FBI & Interpol Disrupt Joker's Stash, The Internet's Largest Carding Marketplace

Officials from the US Federal Bureau of Investigation and Interpol have seized a small number of servers used by Joker's Stash, the internet's largest marketplace for buying & selling stolen cards, temporarily disrupting the site's activity.

In an email this week, Interpol described the server seizures as an ongoing "coordinated police operational activity" but declined to elaborate further.

Seizure banners appeared on four Joker's Stash sites, at jstash.bazar, jstash.lib, jstash.emc, and jstash.coin.

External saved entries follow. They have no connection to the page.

(** ** Strings *)

Lemma string_app_assoc (a b c : string) :
  ((a ++ b) ++ c = a ++ (b ++ c))%string.
Proof. induction a as [|x a IH]; simpl; [reflexivity | now rewrite IH]. Qed.

Lemma string_app_nil_r (a : string) : (a ++ "")%string = a.
Proof. induction a as [|x a IH]; simpl; [reflexivity | now rewrite IH]. Qed.

Lemma int_of_digits_from_app (acc : Z) (s t : string) :
  int_of_digits_from acc (s ++ t) = int_of_digits_from (int_of_digits_from acc s) t.
Proof. revert acc. induction s as [|c s IH]; simpl; intros; [reflexivity | apply IH]. Qed.

Lemma int_of_digits_snoc (s : string) (c : ascii) :
  int_of_digits (s ++ String c "") = (10 * int_of_digits s + digit_value c)%Z.
Proof. unfold int_of_digits. rewrite int_of_digits_from_app. reflexivity. Qed.

Example int_of_digits_120 : int_of_digits "120" = 120%Z.
Proof. reflexivity. Qed.

(** ** The matcher on the two patterns *)

Lemma span_digits_eq (s : string) :
  s = (fst (span_digits s) ++ snd (span_digits s))%string.
Proof.
  induction s as [|c s IH]; simpl; [reflexivity|].
  destruct (Re.is_digit c); simpl; [now rewrite <- IH | reflexivity].
Qed.

Lemma span_digits_all (s : string) : all_digits (fst (span_digits s)) = true.
Proof.
  induction s as [|c s IH]; simpl; [reflexivity|].
  destruct (Re.is_digit c) eqn:E; simpl; [now rewrite E | reflexivity].
Qed.

Lemma span_digits_stop (s : string) : starts_with_digit (snd (span_digits s)) = false.
Proof.
  induction s as [|c s IH]; simpl; [reflexivity|].
  destruct (Re.is_digit c) eqn:E; simpl; [exact IH | exact E].
Qed.

Lemma span_digits_nonempty (s : string) :
  starts_with_digit s = true -> fst (span_digits s) <> "".
Proof.
  destruct s as [|c s]; simpl; [discriminate|].
  intros ->. simpl. discriminate.
Qed.

(** A run of digits followed by something that is not a digit is the span. *)
Lemma span_digits_app (ds post : string) :
  all_digits ds = true -> starts_with_digit post = false ->
  span_digits (ds ++ post) = (ds, post).
Proof.
  intros Hd Hp. induction ds as [|c ds IH]; simpl in *.
  - destruct post as [|c post]; simpl in *; [reflexivity | now rewrite Hp].
  - apply andb_true_iff in Hd as [Hc Hd]. rewrite Hc, (IH Hd). reflexivity.
Qed.

(** The greedy [\d+]: the first way is the span; every other way stops
    in front of a digit. *)
Lemma plus_runs_digit (s : string) :
  exists tl,
    Re.plus_runs Re.Digit s =
      (if starts_with_digit s then [span_digits s] else []) ++ tl /\
    Forall (fun kr => starts_with_digit (snd kr) = true) tl /\
    (starts_with_digit s = false -> tl = []).
Proof.
  induction s as [|c s IH]; simpl.
  - exists []. repeat split; auto.
  - destruct (Re.is_digit c) eqn:E.
    + destruct IH as (tl & Heq & Htl & Hnil). rewrite Heq.
      destruct (starts_with_digit s) eqn:Es.
      * exists (map (fun kr => (String c (fst kr), snd kr)) tl ++ [(String c "", s)]).
        simpl. repeat split; [| discriminate].
        apply Forall_app. split.
        -- rewrite Forall_map. simpl. exact Htl.
        -- constructor; [exact Es | constructor].
      * exists []. rewrite (Hnil eq_refl). simpl.
        destruct s as [|c' s]; simpl in *.
        -- repeat split; auto.
        -- rewrite Es. repeat split; auto.
    + exists []. repeat split; auto.
Qed.

Lemma flat_map_all_nil {A B : Type} (f : A -> list B) (l : list A) :
  Forall (fun a => f a = []) l -> flat_map f l = [].
Proof. induction 1 as [|a l Ha _ IH]; simpl; [reflexivity | now rewrite Ha, IH]. Qed.

Lemma run_lit_then (c : ascii) (r : Re.regex) (s : string) :
  Re.run (Re.Cat (Re.Atom (Re.Lit c)) r) s =
    match eat c s with
    | Some s' =>
        map (fun w : Re.way =>
               let '(k, gs, rest) := w in (String c k, gs, rest)) (Re.run r s')
    | None => []
    end.
Proof.
  destruct s as [|c' s]; simpl; [reflexivity|].
  destruct (Ascii.eqb c c') eqn:E; simpl; [| reflexivity].
  apply Ascii.eqb_eq in E. subst c'. rewrite app_nil_r.
  apply map_ext. intros [[k gs] rest]. reflexivity.
Qed.

Lemma run_number_then (r : Re.regex) (s : string) :
  dies_on_digit r ->
  Re.run (Re.Cat (Re.Group (Re.Plus Re.Digit)) r) s =
    match eat_number s with
    | Some (a, s') =>
        map (fun w : Re.way =>
               let '(k, gs, rest) := w in ((a ++ k)%string, a :: gs, rest))
            (Re.run r s')
    | None => []
    end.
Proof.
  intros Hr. simpl. destruct (plus_runs_digit s) as (tl & Heq & Htl & _).
  rewrite Heq. unfold eat_number.
  rewrite !map_app, flat_map_app.
  rewrite (flat_map_all_nil _ (map _ (map _ tl))).
  - rewrite app_nil_r. destruct (starts_with_digit s); simpl; [| reflexivity].
    rewrite app_nil_r. destruct (span_digits s) as [a s']. simpl.
    apply map_ext. intros [[k gs] rest]. reflexivity.
  - rewrite !Forall_map. eapply Forall_impl; [| exact Htl].
    intros [k rest] H. simpl in *. now rewrite (Hr _ H).
Qed.

Lemma dies_lit (c : ascii) : Re.is_digit c = false -> dies_on_digit (Re.Atom (Re.Lit c)).
Proof.
  intros Hc [|c' s]; simpl; [reflexivity|]. intros Hd.
  destruct (Ascii.eqb c c') eqn:E; [| reflexivity].
  apply Ascii.eqb_eq in E. congruence.
Qed.

Lemma dies_lit_then (c : ascii) (r : Re.regex) :
  Re.is_digit c = false -> dies_on_digit (Re.Cat (Re.Atom (Re.Lit c)) r).
Proof.
  intros Hc s Hd. rewrite run_lit_then. destruct s as [|c' s]; simpl in *; [reflexivity|].
  destruct (Ascii.eqb c c') eqn:E; [| reflexivity].
  apply Ascii.eqb_eq in E. congruence.
Qed.

Lemma run_lit (c : ascii) (s : string) :
  Re.run (Re.Atom (Re.Lit c)) s =
    match eat c s with
    | Some s' => [(String c "", [], s')]
    | None => []
    end.
Proof.
  destruct s as [|c' s]; [reflexivity|]. unfold eat. cbn [Re.run Re.accepts].
  destruct (Ascii.eqb c c') eqn:E; [| reflexivity].
  apply Ascii.eqb_eq in E. now subst.
Qed.

(** What the matcher finds for the range pattern at the head of [s]. *)
Lemma run_pat_range (s : string) :
  Re.run pat_range s =
    match range_here s with
    | Some (a, b, post) =>
        [(("$" ++ a ++ "K-$" ++ b ++ "K")%string, [a; b], post)]
    | None => []
    end.
Proof.
  unfold pat_range, range_here.
  rewrite run_lit_then. destruct (eat "$" s) as [s1|]; [| reflexivity].
  rewrite run_number_then by (apply dies_lit_then; reflexivity).
  destruct (eat_number s1) as [[a s2]|]; [| reflexivity].
  rewrite run_lit_then. destruct (eat "K" s2) as [s3|]; [| reflexivity].
  rewrite run_lit_then. destruct (eat "-" s3) as [s4|]; [| reflexivity].
  rewrite run_lit_then. destruct (eat "$" s4) as [s5|]; [| reflexivity].
  rewrite run_number_then by (apply dies_lit; reflexivity).
  destruct (eat_number s5) as [[b s6]|]; [| reflexivity].
  rewrite run_lit. destruct (eat "K" s6) as [post|]; [| reflexivity].
  reflexivity.
Qed.

Lemma eat_Some (c : ascii) (s s' : string) : eat c s = Some s' <-> s = String c s'.
Proof.
  destruct s as [|c' s]; simpl; [split; discriminate|].
  destruct (Ascii.eqb c c') eqn:E.
  - apply Ascii.eqb_eq in E. subst c'. split; congruence.
  - apply Ascii.eqb_neq in E. split; [discriminate | congruence].
Qed.

Lemma eat_head (c : ascii) (s : string) : eat c (String c s) = Some s.
Proof. now apply eat_Some. Qed.

Lemma starts_with_digit_app (a rest : string) :
  is_number a -> starts_with_digit (a ++ rest) = true.
Proof.
  intros [Hne Hd]. destruct a as [|c a]; [congruence|]. simpl in *.
  now apply andb_true_iff in Hd as [Hc _].
Qed.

These are websites that use top-level domains (TLDs) managed by Emercoin, a blockchain company. Records for these domains are stored inside a blockchain and cannot be transferred to anyone else without the domain owner's cryptographic signature.

In a message posted on an underground forum brought to ZDNet's attention by Irina Nesterovsky, Chief Research Officer at threat intel firm KELA, one of the Joker Stash administrators confirmed the disruptions but said that law enforcement only seized the servers hosting the four domains, which only acted as proxies, redirecting users to the actual Joker's Stash portal.

The Joker's Stash operator said the domains would be restored on new servers "in a few days."

In blog posts this week, both Intel 471 and Digital Shadows described the FBI & Interpol disruption attempt as "temporary."

"The seizure of the .bazar domain likely will not do much to disrupt Joker's Stash, especially since the team behind Joker's Stash maintain several versions of the site and the site's Tor-based links are still working normally," the Digital Shadows team said.

"Notably, JokerStash was one of the original proponents of moving dark web services to Blockchain technology. The actor does not appear to be concerned with law enforcement's actions," Christopher Thomas, Intelligence Production Analyst at Gemini Advisory, told ZDNet in an email yesterday.

The Joker's Stash portal has been operating since October 7, 2014, and often posts packs of stolen payment card details that can be used for both CP (card present) and CNP (card not present) fraudulent transactions.

"In the past 12 months, it has posted over 35 million CP records and over 8 million CNP records," Thomas told ZDNet.

"It is also renowned for advertising major breaches containing millions of records; while many dark web shops keep a low profile and attempt to stay discrete, Joker's Stash enjoys its notoriety and boasts about media coverage.

"In 2020, its major breaches have included BIGBADABOOM-III (which compromised Wawa), NIRVANA (which compromised both Islands Fine Burgers & Drinks and Champagne French Bakery Cafe), and BLAZINGSUN (which compromised Dickey's Barbecue Pit)," Thomas added.

"The shop is estimated to have made hundreds of millions of dollars in illicit profits, although this money also goes to the vendors themselves," the Gemini Advisory researcher told us.